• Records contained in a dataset
Lemma bit_split i j :
  i / BITCHUNK_BITS = j / BITCHUNK_BITS -> CHUNK_OFFSET i = CHUNK_OFFSET j -> i = j.
Proof.
  unfold CHUNK_OFFSET, BITCHUNK_BITS. intros Hd Hm.
  rewrite (Z.div_mod i 64), (Z.div_mod j 64) by done. congruence.
Qed.

Lemma offset_range i : 0 <= CHUNK_OFFSET i < 64.
Proof. by apply Z.mod_pos_bound. Qed.

Lemma test_bit_SET_BIT map size i j :
  wf_bitmap map size -> 0 <= i < size -> 0 <= j ->
  test_bit (SET_BIT map i) j = if decide (i = j) then true else test_bit map j.
Proof.
  intros Hwf Hi Hj. rewrite !test_bit_testbit. unfold SET_BIT, MAP_CHUNK.
  pose proof (offset_range i). pose proof (offset_range j).
  rewrite chunk_insert by first [by eapply chunk_index_lt
                                | apply Z.div_pos; unfold BITCHUNK_BITS; lia].
  destruct (decide (i / BITCHUNK_BITS = j / BITCHUNK_BITS)) as [Hd|Hd].
  - rewrite Z.shiftl_1_l, Z.lor_spec, Z.pow2_bits_eqb by lia.
    destruct (decide (i = j)) as [->|Hne].
    + rewrite Z.eqb_refl, orb_true_r. done.
    + destruct (Z.eqb_spec (CHUNK_OFFSET i) (CHUNK_OFFSET j)) as [He|He].
      * exfalso. by apply Hne, bit_split.
      * rewrite orb_false_r, Hd. done.
  - rewrite decide_False by (intros ->; done). done.
Qed.

Lemma test_bit_UNSET_BIT map size i j :
  wf_bitmap map size -> 0 <= i < size -> 0 <= j ->
  test_bit (UNSET_BIT map i) j = if decide (i = j) then false else test_bit map j.
Proof.
  intros Hwf Hi Hj. rewrite !test_bit_testbit. unfold UNSET_BIT, MAP_CHUNK.
  pose proof (offset_range i). pose proof (offset_range j).
  rewrite chunk_insert by first [by eapply chunk_index_lt
                                | apply Z.div_pos; unfold BITCHUNK_BITS; lia].
  destruct (decide (i / BITCHUNK_BITS = j / BITCHUNK_BITS)) as [Hd|Hd].
  - rewrite Z.land_spec, testbit_notu, Z.shiftl_1_l, Z.pow2_bits_eqb by lia.
    destruct (decide (i = j)) as [->|Hne].
    + rewrite Z.eqb_refl, andb_false_r. done.
    + destruct (Z.eqb_spec (CHUNK_OFFSET i) (CHUNK_OFFSET j)) as [He|He].
      * exfalso. by apply Hne, bit_split.
      * rewrite andb_true_r, Hd. done.
  - rewrite decide_False by (intros ->; done). done.
Qed.

Lemma wf_bitmap_insert map size k c :
  wf_bitmap map size -> 0 <= c < 2 ^ 64 -> wf_bitmap (<[k := c]> map) size.
Proof.
  intros [Hall Hlen] Hc. split; [|by rewrite length_insert].
  by apply Forall_insert.
Qed.

Lemma lor_range w x y :
  0 <= w -> 0 <= x < 2 ^ w -> 0 <= y < 2 ^ w -> 0 <= Z.lor x y < 2 ^ w.
Proof.
  intros Hw Hx Hy. assert (0 <= Z.lor x y) by (apply Z.lor_nonneg; lia).
  split; [done|]. apply bits_range; [done..|].
  intros n Hn. rewrite Z.lor_spec, !(testbit_above w) by lia. done.
Qed.

Lemma land_range w x y :
  0 <= w -> 0 <= x < 2 ^ w -> 0 <= Z.land x y < 2 ^ w.
Proof.
  intros Hw Hx. assert (0 <= Z.land x y) by (apply Z.land_nonneg; lia).
  split; [done|]. apply bits_range; [done..|].
  intros n Hn. rewrite Z.land_spec, (testbit_above w) by lia. done.
Qed.

Lemma wf_SET_BIT map size i : wf_bitmap map size -> wf_bitmap (SET_BIT map i) size.
Proof.
  intros Hwf. apply wf_bitmap_insert; [done|].
  apply lor_range; [lia|by eapply chunk_range|].
  pose proof (offset_range i). rewrite Z.shiftl_1_l.
  split; [lia|]. apply Z.pow_lt_mono_r; lia.
Qed.

Lemma wf_UNSET_BIT map size i : wf_bitmap map size -> wf_bitmap (UNSET_BIT map i) size.
Proof.
  intros Hwf. apply wf_bitmap_insert; [done|].
  apply land_range; [lia|by eapply chunk_range].
Qed.
#[export] Hint Resolve wf_SET_BIT wf_UNSET_BIT : lyos.

(** ** Scanning *)

(** What a scan for the next set bit promises: [r] is the first set bit from
    [start] on, or [size] when there is none below [size]. *)
Definition next_bit_spec (map : bitmap) (size start r : Z) : Prop :=
  start <= r <= size /\
  (forall i, start <= i < r -> test_bit map i = false) /\
  (r < size -> test_bit map r = true).

Lemma next_bit_spec_unique map size start r1 r2 :
  next_bit_spec map size start r1 -> next_bit_spec map size start r2 -> r1 = r2.
Proof.
  intros (Hr1 & Hz1 & Ho1) (Hr2 & Hz2 & Ho2).
  destruct (Z.lt_trichotomy r1 r2) as [Hlt|[|Hlt]]; [|done|].
  - specialize (Ho1 ltac:(lia)). rewrite Hz2 in Ho1; [done|lia].
  - specialize (Ho2 ltac:(lia)). rewrite Hz1 in Ho2; [done|lia].
Qed.

Lemma lowest_bit_spec fuel c bit k :
  0 <= k < Z.of_nat fuel -> Z.testbit c k = true ->
  (forall j, 0 <= j < k -> Z.testbit c j = false) ->
  lowest_bit fuel c bit = Some (bit + k).
Proof.
  revert c bit k. induction fuel as [|fuel IH]; intros c bit k Hk Hc Hlow; [lia|].
  cbn [lowest_bit].
  replace (Z.land c 1 =? 0) with (negb (Z.testbit c 0)).
  2: { rewrite <- (land_pow2_testbit c 0), negb_involutive by done. done. }
  destruct (decide (k = 0)) as [->|Hk0].
  - rewrite Hc. cbn. f_equal. lia.
  - rewrite Hlow by lia. cbn [negb].
    rewrite (IH _ _ (k - 1)); [f_equal; lia|lia| |].
    + rewrite Z.shiftr_spec by lia. by replace (k - 1 + 1) with k by lia.
    + intros j Hj. rewrite Z.shiftr_spec by lia. apply Hlow. lia.
Qed.

Lemma nonzero_lowest c :
  0 <= c < 2 ^ 64 -> c <> 0 ->
  exists k, 0 <= k < 64 /\ Z.testbit c k = true /\
            forall j, 0 <= j < k -> Z.testbit c j = false.
Proof.
  intros Hc Hne. pose proof (Z.bit_log2 c ltac:(lia)) as Hlog.
  pose proof (Z.log2_nonneg c).
  destruct (least_true (Z.testbit c) 0 (Z.log2 c)) as (k & Hk & Hbit & Hmin); [done..|].
  exists k. repeat split; [lia| |done|done].
  assert (Z.log2 c < 64) by (apply Z.log2_lt_pow2; lia). lia.
Qed.

Lemma index_bits index i :
  index * BITCHUNK_BITS <= i < (index + 1) * BITCHUNK_BITS ->
  i / BITCHUNK_BITS = index /\ CHUNK_OFFSET i = i - index * BITCHUNK_BITS.
Proof.
  unfold CHUNK_OFFSET, BITCHUNK_BITS. intros Hi.
  assert (i / 64 = index) as Hd by (symmetry; apply Z.div_unique with (i - index * 64); lia).
  split; [done|]. rewrite Z.mod_eq by done. lia.
Qed.

Lemma BITCHUNKS_bound size : size <= BITCHUNKS size * BITCHUNK_BITS.
Proof.
  unfold BITCHUNKS, BITCHUNK_BITS.
  pose proof (Z.div_mod (size + 64 - 1) 64). pose proof (Z.mod_pos_bound (size + 64 - 1) 64).
  lia.
Qed.

Section next_bit.
Context (map : bitmap) (size start : Z).
Hypothesis Hwf : wf_bitmap map size.
Hypothesis Hstart : 0 <= start < size.

Lemma next_bit_loop_spec n index c :
  0 <= index < BITCHUNKS size -> BITCHUNKS size - index <= Z.of_nat n ->
  start < (index + 1) * BITCHUNK_BITS -> 0 <= c < 2 ^ 64 ->
  (forall i, index * BITCHUNK_BITS <= i < (index + 1) * BITCHUNK_BITS ->
     Z.testbit c (CHUNK_OFFSET i) = ((start <=? i) && test_bit map i)%bool) ->
  (forall i, start <= i < index * BITCHUNK_BITS -> test_bit map i = false) ->
  exists r, next_bit_loop n map size index c = Some r /\
            next_bit_spec map size start r.
Proof using Hwf Hstart.
  revert index c. induction n as [|n IH]; intros index c Hi Hn Hst Hc Hbits Hlow.
  { lia. }
  pose proof (BITCHUNKS_bound size) as Hsz.
  cbn [next_bit_loop]. destruct (Z.ltb_spec index (BITCHUNKS size)) as [Hlt|Hge]; [|lia].
  destruct (Z.eqb_spec c 0) as [->|Hne]; cbn [negb].
  - (* an empty chunk *)
    assert (forall i, start <= i < (index + 1) * BITCHUNK_BITS ->
              test_bit map i = false) as Hlow'.
    { intros i Hr. destruct (Z.lt_ge_cases i (index * BITCHUNK_BITS)).
      { apply Hlow. lia. }
      specialize (Hbits i ltac:(lia)). rewrite Z.bits_0 in Hbits.
      destruct (Z.leb_spec start i); [done|lia]. }
    destruct (Z.leb_spec (BITCHUNKS size) (index + 1)) as [Hlast|Hmore].
    + exists size. split; [done|]. repeat split; [lia..| |lia].
      intros i Hr. apply Hlow'. unfold BITCHUNK_BITS in *. nia.
    + apply IH; [lia|lia|unfold BITCHUNK_BITS in *; lia| |
                 |done].
      { by eapply chunk_range. }
      intros i Hr. rewrite test_bit_testbit. unfold MAP_CHUNK.
      destruct (index_bits (index + 1) i Hr) as [-> ->].
      destruct (Z.leb_spec start i) as [|Hlt']; [done|lia].
  - (* the lowest bit of a non-empty chunk *)
    destruct (nonzero_lowest c Hc Hne) as (k & Hk & Hbit & Hmin).
    rewrite (lowest_bit_spec 64 c _ k) by (try done; lia).
    set (b := index * BITCHUNK_BITS + k).
    assert (forall i, index * BITCHUNK_BITS <= i < (index + 1) * BITCHUNK_BITS ->
              CHUNK_OFFSET i = i - index * BITCHUNK_BITS) as Hoff
      by (intros i Hr; apply index_bits, Hr).
    assert (start <= b /\ test_bit map b = true) as [Hsb Htb].
    { specialize (Hbits b). rewrite Hoff in Hbits by (unfold b, BITCHUNK_BITS in *; lia).
      replace (b - index * BITCHUNK_BITS) with k in Hbits by (unfold b; lia).
      rewrite Hbit in Hbits. specialize (Hbits ltac:(unfold b, BITCHUNK_BITS in *; lia)).
      symmetry in Hbits. b2p. done. }
    assert (forall i, start <= i < b -> test_bit map i = false) as Hbelow.
    { intros i Hr. destruct (Z.lt_ge_cases i (index * BITCHUNK_BITS)).
      { apply Hlow. lia. }
      specialize (Hbits i ltac:(unfold b, BITCHUNK_BITS in *; lia)).
      rewrite Hoff, Hmin in Hbits by (unfold b, BITCHUNK_BITS in *; lia).
      destruct (Z.leb_spec start i); [done|lia]. }
    destruct (Z.ltb_spec b size) as [Hb|Hb].
    + exists b. repeat split; try done; lia.
    + exists size. repeat split; try done; try lia. intros i Hr. apply Hbelow. lia.
Qed.
End next_bit.

Lemma testbit_first_word_mask start off :
  0 <= off < 64 ->
  Z.testbit (BITMAP_FIRST_WORD_MASK start) off = (CHUNK_OFFSET start <=? off).
Proof.
  intros Hoff. unfold BITMAP_FIRST_WORD_MASK, wrapu.
  rewrite Z.mod_pow2_bits_low by lia.
  change (BITCHUNK_BITS - 1) with (Z.ones 6). rewrite Z.land_ones by done.
  change (start mod 2 ^ 6) with (CHUNK_OFFSET start).
  pose proof (offset_range start).
  rewrite Z.shiftl_spec by lia.
  destruct (Z.leb_spec (CHUNK_OFFSET start) off).
  - rewrite testbit_notu, Z.bits_0 by lia. done.
  - apply Z.testbit_neg_r. lia.
Qed.

(** [bitmap_find_next_bit] on every input with the map allocated. *)
Lemma bitmap_find_next_bit_spec map size start :
  wf_bitmap map size -> 0 <= start <= size ->
  exists r, bitmap_find_next_bit map size start = Some r /\
            next_bit_spec map size start r.
Proof.
  intros Hwf Hst. unfold bitmap_find_next_bit.
  destruct (Z.leb_spec size start) as [Hle|Hlt].
  { exists size. repeat split; try done; lia. }
  assert (0 <= start / BITCHUNK_BITS) by (apply Z.div_pos; unfold BITCHUNK_BITS; lia).
  pose proof (chunk_index_bound start size ltac:(lia)).
  pose proof (Z.div_mod start BITCHUNK_BITS ltac:(done)) as Hdm.
  pose proof (offset_range start). unfold CHUNK_OFFSET in *.
  apply next_bit_loop_spec; try done; try lia.
  - unfold BITCHUNK_BITS in *. lia.
  - apply land_range; [lia|by eapply chunk_range].
  - intros i Hi. rewrite test_bit_testbit. unfold MAP_CHUNK.
    rewrite Z.land_spec, testbit_first_word_mask by apply offset_range.
    destruct (index_bits _ i Hi) as [-> Hoff].
    rewrite andb_comm. f_equal. rewrite Hoff. unfold CHUNK_OFFSET.
    destruct (Z.leb_spec start i), (Z.leb_spec (start mod BITCHUNK_BITS)
      (i - start / BITCHUNK_BITS * BITCHUNK_BITS)); lia.
Qed.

• WHAT IS BEING ASKED
Could you reproduce, exactly, every line above from the line with "rewrite (lowest_bit_spec 64" to the line with "rewrite Z.shiftl_spec by lia.", and no other line? Both ends count.

• TASK RESULT
    rewrite (lowest_bit_spec 64 c _ k) by (try done; lia).
    set (b := index * BITCHUNK_BITS + k).
    assert (forall i, index * BITCHUNK_BITS <= i < (index + 1) * BITCHUNK_BITS ->
              CHUNK_OFFSET i = i - index * BITCHUNK_BITS) as Hoff
      by (intros i Hr; apply index_bits, Hr).
    assert (start <= b /\ test_bit map b = true) as [Hsb Htb].
    { specialize (Hbits b). rewrite Hoff in Hbits by (unfold b, BITCHUNK_BITS in *; lia).
      replace (b - index * BITCHUNK_BITS) with k in Hbits by (unfold b; lia).
      rewrite Hbit in Hbits. specialize (Hbits ltac:(unfold b, BITCHUNK_BITS in *; lia)).
      symmetry in Hbits. b2p. done. }
    assert (forall i, start <= i < b -> test_bit map i = false) as Hbelow.
    { intros i Hr. destruct (Z.lt_ge_cases i (index * BITCHUNK_BITS)).
      { apply Hlow. lia. }
      specialize (Hbits i ltac:(unfold b, BITCHUNK_BITS in *; lia)).
      rewrite Hoff, Hmin in Hbits by (unfold b, BITCHUNK_BITS in *; lia).
      destruct (Z.leb_spec start i); [done|lia]. }
    destruct (Z.ltb_spec b size) as [Hb|Hb].
    + exists b. repeat split; try done; lia.
    + exists size. repeat split; try done; try lia. intros i Hr. apply Hbelow. lia.
Qed.
End next_bit.

Lemma testbit_first_word_mask start off :
  0 <= off < 64 ->
  Z.testbit (BITMAP_FIRST_WORD_MASK start) off = (CHUNK_OFFSET start <=? off).
Proof.
  intros Hoff. unfold BITMAP_FIRST_WORD_MASK, wrapu.
  rewrite Z.mod_pow2_bits_low by lia.
  change (BITCHUNK_BITS - 1) with (Z.ones 6). rewrite Z.land_ones by done.
  change (start mod 2 ^ 6) with (CHUNK_OFFSET start).
  pose proof (offset_range start).
  rewrite Z.shiftl_spec by lia.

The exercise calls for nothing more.